The first setting involves episodes where V.I.C.I. is the focal point. V.I.C.I. is often put into slave labor scenarios where she is forced to do academic work, create burritos and babysit the Lawson’s flesh child. There’s bits of special episode drama as V.I.C.I. is mistaken for an old comic’s daughter. Everything’s fairly typical, but it paints the Lawson parents in an unsavory light. Ethical use of sentient robots has always been a troubling issue for this country, but the Lawsons don’t consider V.I.C.I. to be on their level.
The other episodes tend to push the flesh child Jaime into the spotlight. He tries out for the football team, fights a bully and tries to teach his father about love. All the while, everyone laughs and adores what V.I.C.I. has to do as a bit player that week. Jaime’s contempt for the Stepford child never boils into outright violence, but you can see the resentment on his young face. What can a child to do win its parents’ love, when you are constantly fighting your cybernetic better?

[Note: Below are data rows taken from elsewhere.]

(** C31: a page fault in user mode in a running environment that registered an
    upcall and mapped its exception stack writable: the kernel writes the
    fault address, the error code and the registers at the fault, in the order of
    [struct UTrapframe], to the exception stack, and nothing else, and resumes the
    same environment at the upcall with the stack pointer at the frame; the page
    tables are unchanged. The 160 bytes go to the top of the exception stack, or,
    when the fault is itself on the exception stack, below the stack pointer of
    the fault and one scratch word; they must still fit the page of the stack. *)
Theorem page_fault_upcall s tf utexp :
  pt_inv k own l s -> own !! r = Some (r, []) -> PPN (cr3 s) = r -> curenv s = Some c ->
  env_pml4e (env_at s c) = kva r 0 -> env_status (env_at s c) = ENV_RUNNING ->
  cpu_status s = CPU_STARTED -> kernel_locked s = false ->
  Z.land (tf_cs tf) 3 = 3 -> tf_trapno tf = T_PGFLT -> env_pgfault_upcall (env_at s c) <> 0 ->
  translate s (UXSTACKTOP - PGSIZE) (Z.lor (Z.lor PTE_P PTE_W) PTE_U) = Some p ->
  utexp = (if decide (UXSTACKTOP - PGSIZE <= tf_rsp tf < UXSTACKTOP) then tf_rsp tf - 8 - 160 else UXSTACKTOP - 160) ->
  UXSTACKTOP - PGSIZE <= utexp ->
  exists s', trap monitor tf s = NoRet s' /\ curenv s' = Some c /\ env_status (env_at s' c) = ENV_RUNNING /\
    env_tf (env_at s' c) = set_tf_rsp utexp (set_tf_rip (env_pgfault_upcall (env_at s c)) tf) /\
    cr3 s' = env_cr3 (env_at s c) /\ kernel_locked s' = false /\
    fault_frame_at s' p (utexp mod PGSIZE) (cr2 s) tf /\
    (forall q o, 0 <= o -> ~ (q = p /\ utexp mod PGSIZE <= o < utexp mod PGSIZE + 160) ->
       phys_byte s' q o = phys_byte s q o) /\
    same_tables own s s'.
Proof using All.
  intros I Hr Hc3 Hcur Hpml Hst Hcpu Hlk Hcs Hno Hup Htr Hu Hlo. rewrite <- utexp_of_eq in Hu. subst utexp.
  destruct (trap_upcall_bytes s tf I Hr Hc3 Hcur Hpml Hst Hcpu Hlk Hcs Hno Hup Htr Hlo)
    as (s' & H1 & H2 & H3 & H4 & H5 & H6 & Hb & H8 & H9).
  exists s'. split; [done|]. split; [done|]. split; [done|]. split; [done|]. split; [done|]. split; [done|].
  split; [by apply fault_frame_bytes|done].
Qed.
End Upcall.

When you consider the show’s place in television history, it’s pretty hard to pin it down. How does one measure a truly shit high concept show about robots? It’s not Heartbeeps bad, but there’s nothing to take from shit comedy and bad jokes. The adult actors come across as community theater talent, while the children are creepy and off-putting. The trick is mixing all of this material together and having to take in the nine hours that made up the first season.
In
the
end, I think I get the genius of the show. Small Wonder was daring Hollywood to produce something more terrible. What felt like a joke maybe a year before the series launch was now being produced with utmost seriousness. They wanted you to believe that humor could be squeezed from a robot child. In hindsight, there is something to be gleamed from V.I.C.I. and her icy cold stare. The contempt for humanity in her young eyes and her utter distaste for the Lawsons’ commands would come to inform later television robotic citizens. I’d like to think that somewhere out there in TV Land resides a V.I.C.I. Cylon, forever crushing Edie McClurg beneath her titanium hoof.
The Package
The
DVD
contains commentaries on select episodes. Did you ever want to hear a cross-section of cast talk about shit they did in the mid-1980s? Well, you’ll hear it here. There’s a collection of original episode promos. But, what stands out more is the fan art. A rather robust gallery of fans crafting images of VICI, the Lawson family and their beloved memories of a show that ended twenty years ago. It’s sad in a beautiful way. The A/V Quality is standard for this era, which means it looks like warmed over video with lots of print noise. The Dolby track holds up rather well, but it’s not like it had a lot to do.